Il matrimonio qui è fragile perché l'uomo cambia facilmente la sua donna; la vendetta poi è sacra: aspettano il giorno di festa per vendicarsi. «Il mio sforzo è di far cambiare adagio adagio il loro cuore. Per questo facciamo come Don Bosco: partiamo dai bambini e dai ragazzi». Intanto il missionario è impegnato insieme ad alcuni giovani collaboratori a difendere la gente dai tanti soprusi. La popolazione è analfabeta e chi sta più in alto o viene dalla città cerca di imbrogliarla. Un chilo di cotone magari glielo scambiano con mezzo chilo di zucchero. Per questo devono essere socialmente difesi.
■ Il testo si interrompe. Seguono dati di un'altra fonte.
(* ===== verification/Service.v ===== *)
(** Package [internal/daemon], [Run]: the life of a daemon after its start-up, in
    which connections, signals, changes of the configuration file and runs of
    tools take turns.

    The goroutines meet at their locks and channels; what they do between two of
    them is one event of this file. A handler takes a slot before it starts, reads
    the configuration when it starts, and decides later, on the configuration it
    read and the replay cache and audit logger of that moment. *)

From S2P Require Import Prelude GoStrings Json GoTime GoPath Paths Protocol Auth Replay Regexp ConfigTypes ArgsPolicy.
From S2P Require Import Interpolate World Config Settings Env Runtime AuditLog Executor Sources HttpProxy SecretFile Daemon.
Local Open Scope Z_scope.

Section service.
Context `{RE : Regexp} `{UnicodeCase} `{DurationParser} `{OS} `{Host} `{MapRange} `{Hash} `{Peers}.
Context `{Codec ProxyRequest} `{Codec AdminRequest}.
Context (resolve : string → CredentialDef → result string).

(** The goroutine of a connection. *)
Inductive handler :=
  | HandlerNew (c : conn)
  | HandlerReading (c : conn) (cfg : Config)
  | HandlerRunning (e : ToolExecutor)
  | HandlerDone.

Record service := {
  sv_node : node;
  sv_handlers : list handler;
  (** the directory watched, and the deadline of the debounce timer *)
  sv_watcher : option string;
  sv_debounce : option time;
  (** the signal goroutine reads; the listener is open *)
  sv_signals : bool;
  sv_listening : bool;
  (** the logger of [defer d.auditLogger.Close()]: the receiver is evaluated
      when the call is deferred *)
  sv_deferred : option Logger;
  sv_exited : bool;
}.

Definition sv_daemon (s : service) : Daemon := n_daemon (sv_node s).

Definition with_node (s : service) (n : node) : service :=
  {| sv_node := n; sv_handlers := sv_handlers s; sv_watcher := sv_watcher s; sv_debounce := sv_debounce s;
     sv_signals := sv_signals s; sv_listening := sv_listening s; sv_deferred := sv_deferred s;
     sv_exited := sv_exited s |}.
Definition with_handlers (s : service) (d : Daemon) (l : list handler) : service :=
  {| sv_node := set_daemon (sv_node s) d; sv_handlers := l; sv_watcher := sv_watcher s;
     sv_debounce := sv_debounce s; sv_signals := sv_signals s; sv_listening := sv_listening s;
     sv_deferred := sv_deferred s; sv_exited := sv_exited s |}.

(** [Run] up to its loops: the configuration watcher may fail to start. *)
Definition start_service (su : startup_io) (io : proxy_io) (watch_new : result unit) (watch_add : string → result unit)
    (n : node) : result service :=
  match Run_startup su io n with
  | (Err e, _) => Err e
  | (Ok _, n) =>
    let '(_, watcher) := startConfigWatcher (n_daemon n) None watch_new watch_add in
    Ok {| sv_node := n; sv_handlers := []; sv_watcher := watcher; sv_debounce := None; sv_signals := true;
          sv_listening := true; sv_deferred := d_auditLogger (n_daemon n); sv_exited := false |}
  end.

Inductive service_event :=
  (** [Accept] returns a connection; it fails because the listener is closed *)
  | EvConnect (c : conn)
  | EvAcceptClosed
  (** the handler at an index: starts and reads the configuration; decides; logs
      the entry of its run; returns *)
  | EvBegin (i : nat)
  | EvHandle (i : nat) (t1 t2 : time)
  | EvLog (i : nat) (entry : Entry)
  | EvFinish (i : nat)
  (** SIGHUP; SIGINT or SIGTERM *)
  | EvHangup (loaded : result Config) (io : proxy_io)
  | EvTerminate (io : proxy_io)
  (** the watcher's loop; what a reload would find *)
  | EvWatch (w : watch_event) (loaded : result Config) (io : proxy_io).

Inductive service_output :=
  | OutBusy (c : conn) (b : bytes)
  | OutAnswers (answers : list answer)
  | OutRun (e : ToolExecutor)
  | OutLogged (err : option error)
  | OutReload (r : result unit).

(** The accept loop. *)
Definition step_connect (s : service) (c : conn) : list service_output * service :=
  match acquireConnSlot (sv_daemon s) with
  | (false, d) =>
    ([OutBusy c (sendError "server busy")], with_handlers s (inc_metric "rate_limited" d) (sv_handlers s))
  | (true, d) => ([], with_handlers s d (sv_handlers s ++ [HandlerNew c]))
  end.

(** [Run] returns; the deferred call closes the logger. *)
Definition step_exit (s : service) : service :=
  let n := sv_node s in
  let a := match sv_deferred s with Some l => (Close l (n_audit n)).2 | None => n_audit n end in
  {| sv_node := {| n_daemon := n_daemon n; n_fs := n_fs n; n_audit := a |}; sv_handlers := sv_handlers s;
     sv_watcher := sv_watcher s; sv_debounce := sv_debounce s; sv_signals := sv_signals s;
     sv_listening := sv_listening s; sv_deferred := sv_deferred s; sv_exited := true |}.

(** The steps of a handler's goroutine. *)
Definition step_begin (s : service) (i : nat) : option (list service_output * service) :=
  match sv_handlers s !! i, d_cfg (sv_daemon s) with
  | Some (HandlerNew c), Some cfg =>
    Some ([], with_handlers s (sv_daemon s) (<[i := HandlerReading c cfg]> (sv_handlers s)))
  | _, _ => None
  end.

Definition step_handle (s : service) (i : nat) (t1 t2 : time) : option (list service_output * service) :=
  match sv_handlers s !! i with
  | Some (HandlerReading c cfg) =>
    match handleConnection resolve (sv_daemon s) cfg c t1 t2 with
    | (answers, Some e, d) =>
      Some ([OutAnswers answers; OutRun e], with_handlers s d (<[i := HandlerRunning e]> (sv_handlers s)))
    | (answers, None, d) => Some ([OutAnswers answers], with_handlers s d (<[i := HandlerDone]> (sv_handlers s)))
    end
  | _ => None
  end.

Definition step_log (s : service) (i : nat) (entry : Entry) : option (list service_output * service) :=
  match sv_handlers s !! i with
  | Some (HandlerRunning e) =>
    match e_auditLogger e with
    | None => None
    | Some l =>
      let n := sv_node s in
      let '(err, a) := Log l entry (n_audit n) in
      Some ([OutLogged err], with_node s {| n_daemon := n_daemon n; n_fs := n_fs n; n_audit := a |})
    end
  | _ => None
  end.

Definition step_finish (s : service) (i : nat) : option (list service_output * service) :=
  match sv_handlers s !! i with
  | Some (HandlerRunning _ | HandlerDone) =>
    Some ([], with_handlers s (releaseConnSlot (sv_daemon s)) (delete i (sv_handlers s)))
  | _ => None
  end.

Definition step_reload (s : service) (loaded : result Config) (io : proxy_io) : list service_output * service :=
  let '(r, n) := reloadConfig loaded io (sv_node s) in ([OutReload r], with_node s n).

(** The signal goroutine's last round. *)
Definition step_terminate (s : service) (io : proxy_io) : service :=
  let watcher := stopConfigWatcher (sv_watcher s) in
  let '(_, d) := stopHTTPProxy io (sv_daemon s) in
  {| sv_node := set_daemon (sv_node s) d; sv_handlers := sv_handlers s; sv_watcher := watcher;
     sv_debounce := sv_debounce s; sv_signals := false; sv_listening := false; sv_deferred := sv_deferred s;
     sv_exited := sv_exited s |}.

Definition step_watch (s : service) (w : watch_event) (loaded : result Config) (io : proxy_io)
    : list service_output * service :=
  let '(deadline, reload) := watch_step (d_configPath (sv_daemon s)) (sv_debounce s) w in
  let s :=
    {| sv_node := sv_node s; sv_handlers := sv_handlers s; sv_watcher := sv_watcher s; sv_debounce := deadline;
       sv_signals := sv_signals s; sv_listening := sv_listening s; sv_deferred := sv_deferred s;
       sv_exited := sv_exited s |} in
  if reload then step_reload s loaded io else ([], s).

(** One event, when it can happen. *)
Definition service_step (s : service) (ev : service_event) : option (list service_output * service) :=
  if sv_exited s then None
  else
    match ev with
    | EvConnect c => if sv_listening s then Some (step_connect s c) else None
    | EvAcceptClosed => if sv_listening s then None else Some ([], step_exit s)
    | EvBegin i => step_begin s i
    | EvHandle i t1 t2 => step_handle s i t1 t2
    | EvLog i entry => step_log s i entry
    | EvFinish i => step_finish s i
    | EvHangup loaded io => if sv_signals s then Some (step_reload s loaded io) else None
    | EvTerminate io => if sv_signals s then Some ([], step_terminate s io) else None
    | EvWatch w loaded io => match sv_watcher s with Some _ => Some (step_watch s w loaded io) | None => None end
    end.

Fixpoint life (s : service) (evs : list service_event) : option (list service_output * service) :=
  match evs with
  | [] => Some ([], s)
  | ev :: evs =>
    '(out, s) ← service_step s ev;
    '(outs, s) ← life s evs;
    Some (out ++ outs, s)
  end.
End service.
Don Nelson ha già fondato una prima missione a Narukot, presso Baroda. Il terreno, 40 acri, lo ha ricevuto da una benefattrice americana, Vyna Mody. Era il 1987. Oggi a Narukot c'è un collegio con 200 ragazzi, una scuola professionale e varie iniziative missionarie. Quando ci arrivò Nelson non c'era elettricità, né acqua.
Dal 1994 don Nelson si è spostato a Kapadvanj per fondare una nuova missione. Ora l'opera è ancora alla fase iniziale, ma c'è già un ostello per la gioventù con 30 ospiti e una scuola serale per i ragazzi che vivono per le strade e non hanno fatto studi regolari.
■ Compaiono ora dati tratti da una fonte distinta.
Lemma made_app P w1 w2 w3 c1 c2 : made P w1 w2 c1 → made P w2 w3 c2 → made P w1 w3 (c1 ++ c2).
Proof.
  intros (C1 & S1 & F1 & N1) (C2 & S2 & F2 & N2). unfold made.
  rewrite C2, C1, S2, S1, sent_of_app, messages_of_app, !app_assoc. split_and!; try done; [by apply Forall_app|].
  intros Hf. destruct (N1 Hf) as [G1 Hf1]. destruct (N2 Hf1) as [G2 ?]. split; [|done]. by apply Forall_app.
Qed.

Lemma made_weaken (P Q : ResponseMessage → Prop) w w' cs : (∀ m, P m → Q m) → made P w w' cs → made Q w w' cs.
Proof. intros HPQ (C & S & F & N). split_and!; try done. eapply Forall_impl; [exact F|]. intros m. apply HPQ. Qed.

Lemma ext_faults P w w' : ext P w w' → w_faults w = [] → w_faults w' = [].
Proof. intros ((cs & _ & _ & _ & H) & _) Hf. by apply H. Qed.

Lemma ext_refl P w : ext P w w.
Proof. split; [|done]. exists []. by apply made_nil. Qed.

Lemma ext_trans P w1 w2 w3 : ext P w1 w2 → ext P w2 w3 → ext P w1 w3.
Proof.
  intros ((c1 & M1) & D1 & R1) ((c2 & M2) & D2 & R2). split; [|split; congruence].
  exists (c1 ++ c2). by eapply made_app.
Qed.

Lemma ext_weaken (P Q : ResponseMessage → Prop) w w' : (∀ m, P m → Q m) → ext P w w' → ext Q w w'.
Proof. intros HPQ ((cs & M) & H). split; [|done]. exists cs. by eapply made_weaken. Qed.

(** The messages sent. *)
Lemma ext_sent P w w' : ext P w w' → ∃ ms, w_sent w' = w_sent w ++ ms ∧ Forall P ms.
Proof.
  intros ((cs & _ & S & F & _) & _). exists (sent_of cs). split; [done|]. unfold sent_of.
  apply Forall_forall. intros m Hm. apply list_elem_of_omap in Hm as ([m' f] & Hin & Hm).
  pose proof (proj1 (Forall_forall _ _) F _ Hin) as HP. destruct f; [done|]. by injection Hm as <-.
Qed.

Lemma refused_ext P w f w' : refused w = (f, w') → ext P w w'.
Proof.
  unfold refused. destruct (w_faults w) as [|f0 fs] eqn:E; intros [= <- <-]; [apply ext_refl|].
  split; [|done]. exists []. apply made_nil; [done..|]. by rewrite E.
Qed.

(** A call that sends no message. *)
Lemma try_ext P w c f w' : (∀ m, c ≠ CallSend m) → try w c = (f, w') → ext P w w'.
Proof.
  intros Hc E. pose proof (try_same _ _ _ _ E) as [_ Hs]. apply try_spec in E as (Hcs & Hf & Hd & Hr).
  split; [|done]. exists [(c, f)]. assert (messages_of [(c, f)] = []) as Hm by (destruct c; [by destruct (Hc msg)|done..]).
  unfold made, sent_of. rewrite Hm. cbn. rewrite app_nil_r. split_and!; try done.
  intros Hn. destruct (Hf Hn) as [-> ?]. split; [by constructor|done].
Qed.

(** The system refused to remove the path, in between. *)
Definition stuck (w w' : world) (p : string) : Prop :=
  ∃ cs, w_calls w' = w_calls w ++ cs ∧ removal_refused cs p.

Lemma stuck_before P w1 w2 w3 p : ext P w1 w2 → stuck w2 w3 p → stuck w1 w3 p.
Proof.
  intros ((c1 & C1 & _) & _) (c2 & C2 & H). exists (c1 ++ c2). rewrite C2, C1, app_assoc. split; [done|].
  apply removal_refused_app. by right.
Qed.

Lemma stuck_after P w1 w2 w3 p : stuck w1 w2 p → ext P w2 w3 → stuck w1 w3 p.
Proof.
  intros (c1 & C1 & H) ((c2 & C2 & _) & _). exists (c1 ++ c2). rewrite C2, C1, app_assoc. split; [done|].
  apply removal_refused_app. by left.
Qed.

Lemma not_stuck P w w' p : ext P w w' → w_faults w = [] → ¬ stuck w w' p.
Proof.
  intros ((cs & C & _ & _ & N) & _) Hf (cs' & C' & H). rewrite C in C'. apply app_inv_head in C' as <-.
  destruct (N Hf) as [HF _]. by eapply removal_not_refused.
Qed.

Lemma refused_none w f w' : refused w = (f, w') → w_faults w = [] → f = false ∧ w' = w.
Proof. unfold refused. intros E Hf. rewrite Hf in E. by injection E as <- <-. Qed.

Lemma set_files_ext P w files : ext P w (set_files w files).
Proof. split; [|done]. exists []. by apply made_nil. Qed.

Lemma send_made (P : ResponseMessage → Prop) w msg e w' :
  P msg → send w msg = (e, w') →
  ∃ f, made P w w' [(CallSend msg, f)] ∧ w_dirs w' = w_dirs w ∧ w_root w' = w_root w.
Proof.
  intros HP. unfold send. destruct (try w _) as [f w1] eqn:E. pose proof (try_same _ _ _ _ E) as [_ Hs].
  apply try_spec in E as (Hcs & Hf & Hd & Hr). intros He. exists f.
  assert (w_calls w' = w_calls w ++ [(CallSend msg, f)] ∧ w_sent w' = w_sent w ++ sent_of [(CallSend msg, f)] ∧
    w_faults w' = w_faults w1 ∧ w_dirs w' = w_dirs w ∧ w_root w' = w_root w) as (C & S & F & D & R).
  { destruct f; injection He as <- <-; cbn; rewrite ?Hs, ?app_nil_r; by split_and!. }
  split; [|done]. split_and!; try done; [by constructor|].
  rewrite F. intros Hn. destruct (Hf Hn) as [-> ?]. split; [by constructor|done].
Qed.

Lemma send_ext (P : ResponseMessage → Prop) w msg e w' : P msg → send w msg = (e, w') → ext P w w'.
Proof. intros HP Hs. destruct (send_made P _ _ _ _ HP Hs) as (f & M & ?). split; [by eexists|done]. Qed.

Lemma remove_file_ext P w path : ext P w (remove_file w path).
Proof.
  unfold remove_file. destruct (try w _) as [[] w1] eqn:E; apply (try_ext P) in E; done.
Qed.

(** A removal removes, unless it is refused. *)
Lemma remove_file_sub w path p : is_Some (w_files (remove_file w path) !! p) → is_Some (w_files w !! p).
Proof.
  unfold remove_file. destruct (try w _) as [[] w1] eqn:E; apply try_same in E as [E _]; simpl; rewrite E; [done|].
  rewrite lookup_delete. case_decide; [by intros [? ?]|done].
Qed.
La storia della vocazione di Nelson è straordinaria e potrebbe diventare il soggetto per un film. Nato a Nasik (Bombay) in una famiglia molto religiosa ma poverissima, a 14 anni Nelson reagì a modo suo. Pensò: «La mia famiglia serve Dio e siamo poveri. Voglio provare a fare a meno di Dio, e sono sicuro che le cose andranno meglio». Detto fatto, Nelson cominciò la sua avventura accettando ogni tipo di lavoro che gli procurasse un guadagno. Suonò il violino, fece incontri di boxe, imparò a investire i suoi risparmi. Fece il ferroviere. Stava appunto facendo una siesta tra un viaggio e l'altro, quando ebbe l'incontro che gli cambiò la vita. Racconta: «Mi rimanevano un paio di ore per riposare. Di solito leggevo dei libri o studiavo. Quel giorno ero nervoso e stanco e mi misi a dormire. Fui svegliato da un ragazzino che mi chiese di potermi lucidare le scarpe. Dopo averlo mandato al diavolo, lo richiamai. Ma mi accorsi che mi stava pulendo le scarpe con i brandelli della sua camicia. "Dove sono lucido e spazzola?", gli dico. Il ragazzo se li era giocati con gli amici e li aveva persi. Non aveva più nulla, neanche i soldi per tornare a casa». Alla prima fermata Nelson gli comperò lucido e spazzole. Gli procurò anche qualcosa da mangiare e gli mise qualche soldo in tasca. «Avevo scoperto la mia vocazione», dice. «Da quel momento decisi di occuparmi dei ragazzi poveri».
Per dieci anni Nelson non aveva più pensato a Dio. E il conto in banca ora ce l'aveva, proprio come se l'era proposto. «L'unica cosa di cui non mi ero sbarazzato era la corona del rosario. La portavo sempre in tasca, anche se non recitavo le avemarie». Ma nei suoi lunghi viaggi in treno rifletteva sulla sua vita e pensava che "una moglie e due figli" non gli sarebbero bastati. «Il mio cuore aspirava a qualcosa di più universale». Cercò sui giornali per trovare "chi si occupava dei ragazzi poveri". Infine entrò in una chiesa dei gesuiti e si confessò. Il prete, un gesuita polacco, gli disse che erano i salesiani a occuparsi dei ragazzi poveri e gli consigliò di andare a Lonavla, presso Pune, dove era direttore padre Antonio Alessi. Ci andò e gli chiese: «Come si fa a entrare in questa casa?». E padre Alessi: «Dov'è tuo figlio?». «Sono io che voglio farmi salesiano!», gli disse l'ormai ventiquattrenne Nelson. Padre Alessi gli allargò le braccia. Cominciava così, con un sorriso, la vita missionaria di padre Nelson Couto.